------ RECORDS PROVIDED ------

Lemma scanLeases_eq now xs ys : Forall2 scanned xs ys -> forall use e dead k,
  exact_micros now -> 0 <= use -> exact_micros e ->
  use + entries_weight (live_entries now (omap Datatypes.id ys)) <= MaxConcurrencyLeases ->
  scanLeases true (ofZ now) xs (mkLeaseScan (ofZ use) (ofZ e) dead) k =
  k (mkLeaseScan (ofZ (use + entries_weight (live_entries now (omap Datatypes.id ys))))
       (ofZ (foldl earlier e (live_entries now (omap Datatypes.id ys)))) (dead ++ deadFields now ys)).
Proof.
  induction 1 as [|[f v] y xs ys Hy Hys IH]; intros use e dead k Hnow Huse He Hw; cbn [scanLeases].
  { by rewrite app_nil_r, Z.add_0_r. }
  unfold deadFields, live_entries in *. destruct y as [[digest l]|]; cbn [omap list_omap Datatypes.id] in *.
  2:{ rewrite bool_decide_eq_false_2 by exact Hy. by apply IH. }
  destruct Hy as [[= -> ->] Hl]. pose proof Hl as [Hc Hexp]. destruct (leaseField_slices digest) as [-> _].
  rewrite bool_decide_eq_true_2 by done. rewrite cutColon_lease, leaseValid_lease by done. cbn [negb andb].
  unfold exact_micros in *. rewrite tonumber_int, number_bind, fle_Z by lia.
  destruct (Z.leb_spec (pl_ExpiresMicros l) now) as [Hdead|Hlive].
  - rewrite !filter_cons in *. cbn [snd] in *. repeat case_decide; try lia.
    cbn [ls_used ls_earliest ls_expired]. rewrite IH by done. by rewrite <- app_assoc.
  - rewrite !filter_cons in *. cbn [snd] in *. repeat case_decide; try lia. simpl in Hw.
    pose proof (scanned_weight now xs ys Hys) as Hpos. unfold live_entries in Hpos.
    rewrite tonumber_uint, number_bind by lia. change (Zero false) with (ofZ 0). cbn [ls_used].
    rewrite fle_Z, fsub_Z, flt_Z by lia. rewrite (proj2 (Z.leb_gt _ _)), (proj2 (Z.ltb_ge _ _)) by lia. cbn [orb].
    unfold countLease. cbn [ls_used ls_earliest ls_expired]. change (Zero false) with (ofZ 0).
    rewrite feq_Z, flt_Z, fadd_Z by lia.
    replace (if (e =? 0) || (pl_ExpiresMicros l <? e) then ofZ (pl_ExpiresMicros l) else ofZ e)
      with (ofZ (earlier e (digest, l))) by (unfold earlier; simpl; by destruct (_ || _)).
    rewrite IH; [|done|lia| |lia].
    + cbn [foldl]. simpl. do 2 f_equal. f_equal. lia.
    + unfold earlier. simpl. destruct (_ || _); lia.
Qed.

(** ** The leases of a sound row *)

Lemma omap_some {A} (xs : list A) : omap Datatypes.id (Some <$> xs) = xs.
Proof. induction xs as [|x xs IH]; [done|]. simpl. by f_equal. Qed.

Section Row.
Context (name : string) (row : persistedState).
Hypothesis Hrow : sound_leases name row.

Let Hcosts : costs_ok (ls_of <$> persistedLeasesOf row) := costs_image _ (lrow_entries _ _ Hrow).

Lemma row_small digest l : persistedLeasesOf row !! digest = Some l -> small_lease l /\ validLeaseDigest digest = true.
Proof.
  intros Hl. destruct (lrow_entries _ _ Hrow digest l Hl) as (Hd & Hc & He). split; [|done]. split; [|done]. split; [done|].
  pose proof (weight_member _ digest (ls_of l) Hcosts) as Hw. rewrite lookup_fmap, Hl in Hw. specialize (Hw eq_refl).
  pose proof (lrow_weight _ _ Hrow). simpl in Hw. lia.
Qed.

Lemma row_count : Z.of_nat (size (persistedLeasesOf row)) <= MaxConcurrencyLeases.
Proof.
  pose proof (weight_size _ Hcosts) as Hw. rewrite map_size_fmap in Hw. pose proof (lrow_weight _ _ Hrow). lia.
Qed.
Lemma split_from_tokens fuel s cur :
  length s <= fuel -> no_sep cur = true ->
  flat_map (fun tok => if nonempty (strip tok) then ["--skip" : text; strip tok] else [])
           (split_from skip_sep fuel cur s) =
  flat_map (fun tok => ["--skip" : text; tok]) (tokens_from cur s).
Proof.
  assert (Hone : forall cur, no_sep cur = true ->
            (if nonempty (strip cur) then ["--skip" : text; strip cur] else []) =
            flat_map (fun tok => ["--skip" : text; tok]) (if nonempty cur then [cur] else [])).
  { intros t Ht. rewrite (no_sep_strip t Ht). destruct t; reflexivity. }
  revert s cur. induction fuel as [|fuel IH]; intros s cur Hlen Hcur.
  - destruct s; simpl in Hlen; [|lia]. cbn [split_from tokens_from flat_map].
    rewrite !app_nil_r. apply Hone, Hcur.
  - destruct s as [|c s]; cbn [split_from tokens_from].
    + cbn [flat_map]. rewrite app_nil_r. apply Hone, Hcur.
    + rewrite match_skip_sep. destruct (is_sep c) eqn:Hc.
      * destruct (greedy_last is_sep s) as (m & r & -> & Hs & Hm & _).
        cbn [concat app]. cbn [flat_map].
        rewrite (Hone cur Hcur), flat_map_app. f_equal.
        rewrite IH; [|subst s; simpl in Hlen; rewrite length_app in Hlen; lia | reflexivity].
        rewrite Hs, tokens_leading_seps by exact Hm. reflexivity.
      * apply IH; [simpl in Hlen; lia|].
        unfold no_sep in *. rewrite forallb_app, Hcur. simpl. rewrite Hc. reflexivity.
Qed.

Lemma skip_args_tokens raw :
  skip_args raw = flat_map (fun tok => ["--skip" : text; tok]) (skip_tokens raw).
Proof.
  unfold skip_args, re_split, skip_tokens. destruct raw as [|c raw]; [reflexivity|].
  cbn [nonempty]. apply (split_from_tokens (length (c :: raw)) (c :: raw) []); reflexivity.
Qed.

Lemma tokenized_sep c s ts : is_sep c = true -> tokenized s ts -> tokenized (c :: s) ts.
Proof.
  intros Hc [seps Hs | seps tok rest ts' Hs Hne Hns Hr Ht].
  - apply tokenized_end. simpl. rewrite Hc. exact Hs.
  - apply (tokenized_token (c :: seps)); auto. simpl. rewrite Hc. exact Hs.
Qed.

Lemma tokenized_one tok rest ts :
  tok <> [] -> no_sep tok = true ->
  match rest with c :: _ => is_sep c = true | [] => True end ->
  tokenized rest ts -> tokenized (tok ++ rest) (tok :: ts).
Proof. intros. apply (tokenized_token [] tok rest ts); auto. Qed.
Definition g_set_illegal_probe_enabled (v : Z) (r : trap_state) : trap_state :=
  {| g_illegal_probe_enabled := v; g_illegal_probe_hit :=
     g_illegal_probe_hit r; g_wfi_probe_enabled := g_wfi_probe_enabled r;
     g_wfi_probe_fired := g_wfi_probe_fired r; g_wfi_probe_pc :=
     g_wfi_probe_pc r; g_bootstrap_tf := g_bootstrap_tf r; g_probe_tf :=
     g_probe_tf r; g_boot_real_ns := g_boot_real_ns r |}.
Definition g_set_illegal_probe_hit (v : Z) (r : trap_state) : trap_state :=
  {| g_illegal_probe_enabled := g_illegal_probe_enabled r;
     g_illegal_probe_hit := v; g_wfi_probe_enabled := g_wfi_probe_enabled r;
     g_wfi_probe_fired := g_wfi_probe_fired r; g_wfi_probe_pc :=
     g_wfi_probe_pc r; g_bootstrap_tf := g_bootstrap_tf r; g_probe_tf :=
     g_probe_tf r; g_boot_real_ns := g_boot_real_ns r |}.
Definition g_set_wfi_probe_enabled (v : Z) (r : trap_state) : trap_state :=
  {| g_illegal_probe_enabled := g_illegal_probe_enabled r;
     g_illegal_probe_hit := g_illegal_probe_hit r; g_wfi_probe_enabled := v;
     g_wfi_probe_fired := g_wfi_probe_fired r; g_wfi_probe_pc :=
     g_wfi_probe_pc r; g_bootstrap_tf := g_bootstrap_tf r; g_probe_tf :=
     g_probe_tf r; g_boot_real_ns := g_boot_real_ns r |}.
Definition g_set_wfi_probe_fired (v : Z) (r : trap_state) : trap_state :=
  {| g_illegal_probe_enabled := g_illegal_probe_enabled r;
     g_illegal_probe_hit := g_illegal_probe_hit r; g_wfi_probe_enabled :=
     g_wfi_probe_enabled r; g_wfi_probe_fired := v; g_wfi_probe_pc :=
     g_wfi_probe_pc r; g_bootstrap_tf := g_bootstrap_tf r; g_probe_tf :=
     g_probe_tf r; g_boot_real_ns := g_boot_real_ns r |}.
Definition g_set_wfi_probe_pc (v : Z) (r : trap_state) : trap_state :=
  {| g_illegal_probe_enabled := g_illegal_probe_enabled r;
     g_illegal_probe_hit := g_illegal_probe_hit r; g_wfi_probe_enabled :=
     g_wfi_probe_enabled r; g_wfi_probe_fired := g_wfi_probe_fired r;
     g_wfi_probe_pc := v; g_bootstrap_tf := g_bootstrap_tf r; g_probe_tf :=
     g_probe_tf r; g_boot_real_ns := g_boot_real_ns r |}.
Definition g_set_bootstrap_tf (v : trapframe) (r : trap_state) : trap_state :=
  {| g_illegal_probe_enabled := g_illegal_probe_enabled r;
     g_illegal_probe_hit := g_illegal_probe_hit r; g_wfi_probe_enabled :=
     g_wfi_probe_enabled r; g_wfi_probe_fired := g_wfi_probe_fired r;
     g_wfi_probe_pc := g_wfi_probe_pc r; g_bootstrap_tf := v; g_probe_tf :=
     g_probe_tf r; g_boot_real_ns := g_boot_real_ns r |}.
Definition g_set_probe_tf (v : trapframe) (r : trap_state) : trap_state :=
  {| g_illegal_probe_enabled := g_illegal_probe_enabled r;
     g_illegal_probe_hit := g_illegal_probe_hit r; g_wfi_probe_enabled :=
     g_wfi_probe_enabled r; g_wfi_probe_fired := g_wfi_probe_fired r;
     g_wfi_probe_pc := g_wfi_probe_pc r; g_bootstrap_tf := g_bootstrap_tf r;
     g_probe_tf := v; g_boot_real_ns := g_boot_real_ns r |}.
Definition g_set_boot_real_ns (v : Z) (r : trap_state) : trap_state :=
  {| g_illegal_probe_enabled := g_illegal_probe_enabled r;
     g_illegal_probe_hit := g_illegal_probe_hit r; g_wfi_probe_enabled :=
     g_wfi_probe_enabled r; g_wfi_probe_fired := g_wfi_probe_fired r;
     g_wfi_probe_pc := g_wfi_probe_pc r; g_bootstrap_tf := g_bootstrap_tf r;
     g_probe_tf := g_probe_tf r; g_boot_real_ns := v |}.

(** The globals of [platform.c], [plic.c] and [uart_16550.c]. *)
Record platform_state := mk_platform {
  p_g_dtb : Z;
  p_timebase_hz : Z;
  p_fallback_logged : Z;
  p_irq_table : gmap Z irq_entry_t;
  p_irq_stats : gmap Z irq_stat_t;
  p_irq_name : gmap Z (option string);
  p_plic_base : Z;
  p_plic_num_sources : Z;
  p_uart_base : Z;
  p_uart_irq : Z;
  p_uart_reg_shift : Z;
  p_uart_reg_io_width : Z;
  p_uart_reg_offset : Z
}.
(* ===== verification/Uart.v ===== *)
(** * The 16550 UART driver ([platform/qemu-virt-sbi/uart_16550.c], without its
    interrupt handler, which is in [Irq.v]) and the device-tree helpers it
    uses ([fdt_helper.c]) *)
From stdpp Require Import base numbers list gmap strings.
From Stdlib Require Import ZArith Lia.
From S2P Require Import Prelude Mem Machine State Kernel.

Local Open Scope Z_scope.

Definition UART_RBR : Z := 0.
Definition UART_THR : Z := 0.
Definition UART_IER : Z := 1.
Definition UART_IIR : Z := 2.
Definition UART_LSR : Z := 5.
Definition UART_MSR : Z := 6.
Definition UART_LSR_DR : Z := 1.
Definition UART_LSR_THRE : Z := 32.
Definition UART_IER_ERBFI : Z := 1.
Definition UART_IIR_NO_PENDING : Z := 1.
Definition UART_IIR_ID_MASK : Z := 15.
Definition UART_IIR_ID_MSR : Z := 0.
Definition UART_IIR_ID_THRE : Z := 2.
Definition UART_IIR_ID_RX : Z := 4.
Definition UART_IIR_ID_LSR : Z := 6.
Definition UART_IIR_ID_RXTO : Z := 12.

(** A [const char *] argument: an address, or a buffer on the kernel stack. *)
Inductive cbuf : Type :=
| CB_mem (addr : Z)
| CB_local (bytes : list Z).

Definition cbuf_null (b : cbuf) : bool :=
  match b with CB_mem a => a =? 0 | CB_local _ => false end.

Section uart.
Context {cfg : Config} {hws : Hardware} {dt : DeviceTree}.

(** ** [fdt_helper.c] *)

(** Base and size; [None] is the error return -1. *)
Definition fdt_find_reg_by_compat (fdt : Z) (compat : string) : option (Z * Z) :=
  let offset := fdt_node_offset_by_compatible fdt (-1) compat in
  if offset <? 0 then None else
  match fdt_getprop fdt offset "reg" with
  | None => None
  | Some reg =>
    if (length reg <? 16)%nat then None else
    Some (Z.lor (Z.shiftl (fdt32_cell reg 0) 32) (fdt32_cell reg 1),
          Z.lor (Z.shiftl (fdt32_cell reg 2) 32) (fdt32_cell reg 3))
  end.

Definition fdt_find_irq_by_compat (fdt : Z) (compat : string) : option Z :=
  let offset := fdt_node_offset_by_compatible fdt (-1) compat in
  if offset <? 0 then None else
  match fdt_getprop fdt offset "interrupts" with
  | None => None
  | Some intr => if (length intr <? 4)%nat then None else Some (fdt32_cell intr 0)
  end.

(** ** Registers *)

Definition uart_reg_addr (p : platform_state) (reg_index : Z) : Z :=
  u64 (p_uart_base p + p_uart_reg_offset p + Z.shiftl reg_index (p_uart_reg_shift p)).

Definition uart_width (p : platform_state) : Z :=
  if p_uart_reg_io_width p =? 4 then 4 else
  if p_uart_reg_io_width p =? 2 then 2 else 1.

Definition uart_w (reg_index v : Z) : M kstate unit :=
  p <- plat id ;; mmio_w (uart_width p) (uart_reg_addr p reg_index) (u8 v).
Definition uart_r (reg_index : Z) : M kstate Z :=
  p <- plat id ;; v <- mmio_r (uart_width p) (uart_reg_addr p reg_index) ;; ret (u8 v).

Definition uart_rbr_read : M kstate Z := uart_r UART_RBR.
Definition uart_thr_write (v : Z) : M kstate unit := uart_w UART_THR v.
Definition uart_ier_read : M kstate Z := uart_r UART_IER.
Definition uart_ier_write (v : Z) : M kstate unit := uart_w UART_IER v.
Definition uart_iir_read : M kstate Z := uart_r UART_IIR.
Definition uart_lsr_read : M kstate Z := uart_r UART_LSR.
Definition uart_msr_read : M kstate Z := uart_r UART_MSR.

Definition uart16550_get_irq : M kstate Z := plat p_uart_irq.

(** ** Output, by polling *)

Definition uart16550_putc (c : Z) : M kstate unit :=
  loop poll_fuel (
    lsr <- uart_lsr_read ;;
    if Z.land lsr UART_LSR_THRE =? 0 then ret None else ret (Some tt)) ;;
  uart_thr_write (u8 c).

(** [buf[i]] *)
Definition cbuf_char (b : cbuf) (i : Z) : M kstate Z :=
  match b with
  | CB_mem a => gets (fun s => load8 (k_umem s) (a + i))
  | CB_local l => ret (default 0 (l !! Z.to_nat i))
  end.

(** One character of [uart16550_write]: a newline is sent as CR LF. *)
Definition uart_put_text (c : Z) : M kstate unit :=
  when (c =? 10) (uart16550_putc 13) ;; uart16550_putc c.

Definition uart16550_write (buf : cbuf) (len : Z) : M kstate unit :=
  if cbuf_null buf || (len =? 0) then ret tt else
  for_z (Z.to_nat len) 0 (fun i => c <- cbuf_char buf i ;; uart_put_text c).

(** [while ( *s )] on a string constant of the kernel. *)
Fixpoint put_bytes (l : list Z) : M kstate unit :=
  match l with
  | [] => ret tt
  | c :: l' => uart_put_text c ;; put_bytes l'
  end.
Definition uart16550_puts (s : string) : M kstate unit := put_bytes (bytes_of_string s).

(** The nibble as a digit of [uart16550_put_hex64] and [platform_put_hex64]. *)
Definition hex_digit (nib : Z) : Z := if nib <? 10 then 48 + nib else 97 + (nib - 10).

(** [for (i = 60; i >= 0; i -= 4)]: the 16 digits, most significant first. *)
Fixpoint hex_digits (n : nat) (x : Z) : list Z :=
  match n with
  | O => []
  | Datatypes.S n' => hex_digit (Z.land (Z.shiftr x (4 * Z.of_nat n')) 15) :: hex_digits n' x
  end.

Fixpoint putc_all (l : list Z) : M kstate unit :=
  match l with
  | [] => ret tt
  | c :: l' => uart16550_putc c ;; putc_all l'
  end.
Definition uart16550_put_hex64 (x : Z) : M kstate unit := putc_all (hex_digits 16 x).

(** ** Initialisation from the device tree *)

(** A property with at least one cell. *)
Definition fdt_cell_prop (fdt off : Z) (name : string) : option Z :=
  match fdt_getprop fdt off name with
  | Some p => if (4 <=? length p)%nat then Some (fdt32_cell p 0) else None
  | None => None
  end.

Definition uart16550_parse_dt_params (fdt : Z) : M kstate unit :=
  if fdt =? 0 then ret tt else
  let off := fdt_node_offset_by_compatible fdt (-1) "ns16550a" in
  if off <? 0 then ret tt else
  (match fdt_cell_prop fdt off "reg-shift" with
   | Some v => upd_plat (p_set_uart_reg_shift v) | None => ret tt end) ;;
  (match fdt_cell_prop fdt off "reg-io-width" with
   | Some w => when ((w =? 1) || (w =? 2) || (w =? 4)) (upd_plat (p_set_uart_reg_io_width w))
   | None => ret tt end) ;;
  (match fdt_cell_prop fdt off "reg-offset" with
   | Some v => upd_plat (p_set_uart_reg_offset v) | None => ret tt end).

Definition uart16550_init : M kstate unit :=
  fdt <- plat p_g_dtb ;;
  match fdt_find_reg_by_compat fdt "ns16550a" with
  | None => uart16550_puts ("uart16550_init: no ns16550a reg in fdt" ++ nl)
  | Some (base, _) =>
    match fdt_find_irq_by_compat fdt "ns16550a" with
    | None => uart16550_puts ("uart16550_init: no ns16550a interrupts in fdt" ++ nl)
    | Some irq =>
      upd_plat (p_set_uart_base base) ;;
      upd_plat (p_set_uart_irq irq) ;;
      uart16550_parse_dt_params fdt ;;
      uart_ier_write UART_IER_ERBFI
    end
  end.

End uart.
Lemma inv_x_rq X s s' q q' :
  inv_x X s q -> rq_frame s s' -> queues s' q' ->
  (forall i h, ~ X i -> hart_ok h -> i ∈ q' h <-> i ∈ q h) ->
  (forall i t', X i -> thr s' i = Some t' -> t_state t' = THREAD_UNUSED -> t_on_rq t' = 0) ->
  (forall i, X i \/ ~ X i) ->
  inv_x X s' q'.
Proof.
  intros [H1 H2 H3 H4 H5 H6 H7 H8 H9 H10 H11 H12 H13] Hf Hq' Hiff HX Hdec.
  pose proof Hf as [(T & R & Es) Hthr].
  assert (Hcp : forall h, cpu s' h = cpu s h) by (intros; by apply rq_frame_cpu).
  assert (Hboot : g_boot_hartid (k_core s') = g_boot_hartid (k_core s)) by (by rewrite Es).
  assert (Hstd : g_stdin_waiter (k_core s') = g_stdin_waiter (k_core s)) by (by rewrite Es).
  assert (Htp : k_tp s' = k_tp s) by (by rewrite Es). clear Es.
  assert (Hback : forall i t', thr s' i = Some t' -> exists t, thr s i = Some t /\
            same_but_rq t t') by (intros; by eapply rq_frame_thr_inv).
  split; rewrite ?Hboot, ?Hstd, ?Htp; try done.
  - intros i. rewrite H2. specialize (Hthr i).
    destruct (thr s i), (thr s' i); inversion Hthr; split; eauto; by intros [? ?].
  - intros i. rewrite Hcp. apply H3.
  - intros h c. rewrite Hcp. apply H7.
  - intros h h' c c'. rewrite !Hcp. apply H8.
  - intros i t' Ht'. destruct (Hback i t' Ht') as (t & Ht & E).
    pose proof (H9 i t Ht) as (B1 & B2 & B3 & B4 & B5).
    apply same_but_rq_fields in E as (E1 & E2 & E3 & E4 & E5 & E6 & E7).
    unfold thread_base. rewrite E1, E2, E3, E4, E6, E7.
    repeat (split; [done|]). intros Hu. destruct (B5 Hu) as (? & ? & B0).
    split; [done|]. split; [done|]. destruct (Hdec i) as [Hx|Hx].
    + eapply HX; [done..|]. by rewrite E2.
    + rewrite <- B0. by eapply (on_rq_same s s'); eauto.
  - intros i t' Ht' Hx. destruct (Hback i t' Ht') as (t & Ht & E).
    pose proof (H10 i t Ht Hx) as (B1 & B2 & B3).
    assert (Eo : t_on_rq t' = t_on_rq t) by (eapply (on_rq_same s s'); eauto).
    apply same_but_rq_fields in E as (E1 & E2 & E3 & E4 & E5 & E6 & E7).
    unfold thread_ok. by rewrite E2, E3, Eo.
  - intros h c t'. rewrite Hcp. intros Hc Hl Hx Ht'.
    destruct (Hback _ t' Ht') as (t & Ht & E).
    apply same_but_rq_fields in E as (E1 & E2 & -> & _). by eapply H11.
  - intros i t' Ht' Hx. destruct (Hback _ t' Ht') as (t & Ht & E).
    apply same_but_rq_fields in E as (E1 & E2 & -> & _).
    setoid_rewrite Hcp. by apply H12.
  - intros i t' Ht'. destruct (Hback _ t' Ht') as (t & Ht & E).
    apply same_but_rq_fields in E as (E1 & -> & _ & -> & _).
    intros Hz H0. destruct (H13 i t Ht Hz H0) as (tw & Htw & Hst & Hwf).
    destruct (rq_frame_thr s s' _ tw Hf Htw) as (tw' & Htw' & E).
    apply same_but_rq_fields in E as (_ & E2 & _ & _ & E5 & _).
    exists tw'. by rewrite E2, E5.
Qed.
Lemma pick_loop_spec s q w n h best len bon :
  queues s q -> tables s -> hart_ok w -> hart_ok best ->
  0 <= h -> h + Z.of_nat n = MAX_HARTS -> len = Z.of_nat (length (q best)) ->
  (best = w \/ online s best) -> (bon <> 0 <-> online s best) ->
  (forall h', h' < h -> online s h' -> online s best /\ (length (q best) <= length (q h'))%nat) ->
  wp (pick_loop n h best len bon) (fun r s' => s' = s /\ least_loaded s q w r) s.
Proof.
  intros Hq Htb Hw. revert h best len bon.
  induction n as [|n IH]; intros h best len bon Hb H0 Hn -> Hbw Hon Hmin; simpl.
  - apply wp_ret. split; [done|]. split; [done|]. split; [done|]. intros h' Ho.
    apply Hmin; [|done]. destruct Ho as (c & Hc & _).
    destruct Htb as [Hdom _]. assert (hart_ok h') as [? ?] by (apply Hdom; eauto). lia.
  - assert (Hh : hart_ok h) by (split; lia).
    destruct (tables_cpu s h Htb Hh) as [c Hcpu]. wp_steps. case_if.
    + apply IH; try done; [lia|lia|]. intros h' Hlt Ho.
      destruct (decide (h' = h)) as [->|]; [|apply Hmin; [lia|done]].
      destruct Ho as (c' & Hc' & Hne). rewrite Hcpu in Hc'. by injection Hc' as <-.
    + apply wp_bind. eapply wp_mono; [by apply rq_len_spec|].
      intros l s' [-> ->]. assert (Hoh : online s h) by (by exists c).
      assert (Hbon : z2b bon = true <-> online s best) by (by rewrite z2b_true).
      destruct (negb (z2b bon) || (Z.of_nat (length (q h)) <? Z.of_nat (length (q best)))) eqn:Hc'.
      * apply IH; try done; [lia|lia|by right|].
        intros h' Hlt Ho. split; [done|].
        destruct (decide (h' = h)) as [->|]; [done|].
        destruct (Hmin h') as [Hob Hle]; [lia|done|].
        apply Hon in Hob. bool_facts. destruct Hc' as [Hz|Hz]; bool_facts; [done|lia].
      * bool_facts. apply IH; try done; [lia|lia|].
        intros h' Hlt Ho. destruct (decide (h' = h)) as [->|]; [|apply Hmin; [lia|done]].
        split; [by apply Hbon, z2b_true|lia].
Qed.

------

#### WHAT THE TASK REQUIRES:
The line containing "<= MaxConcurrencyLeases ->" marks the end. Please print exactly every line from the top of the data to it, both included, and nothing more.

#### ANSWER:
Lemma scanLeases_eq now xs ys : Forall2 scanned xs ys -> forall use e dead k,
  exact_micros now -> 0 <= use -> exact_micros e ->
  use + entries_weight (live_entries now (omap Datatypes.id ys)) <= MaxConcurrencyLeases ->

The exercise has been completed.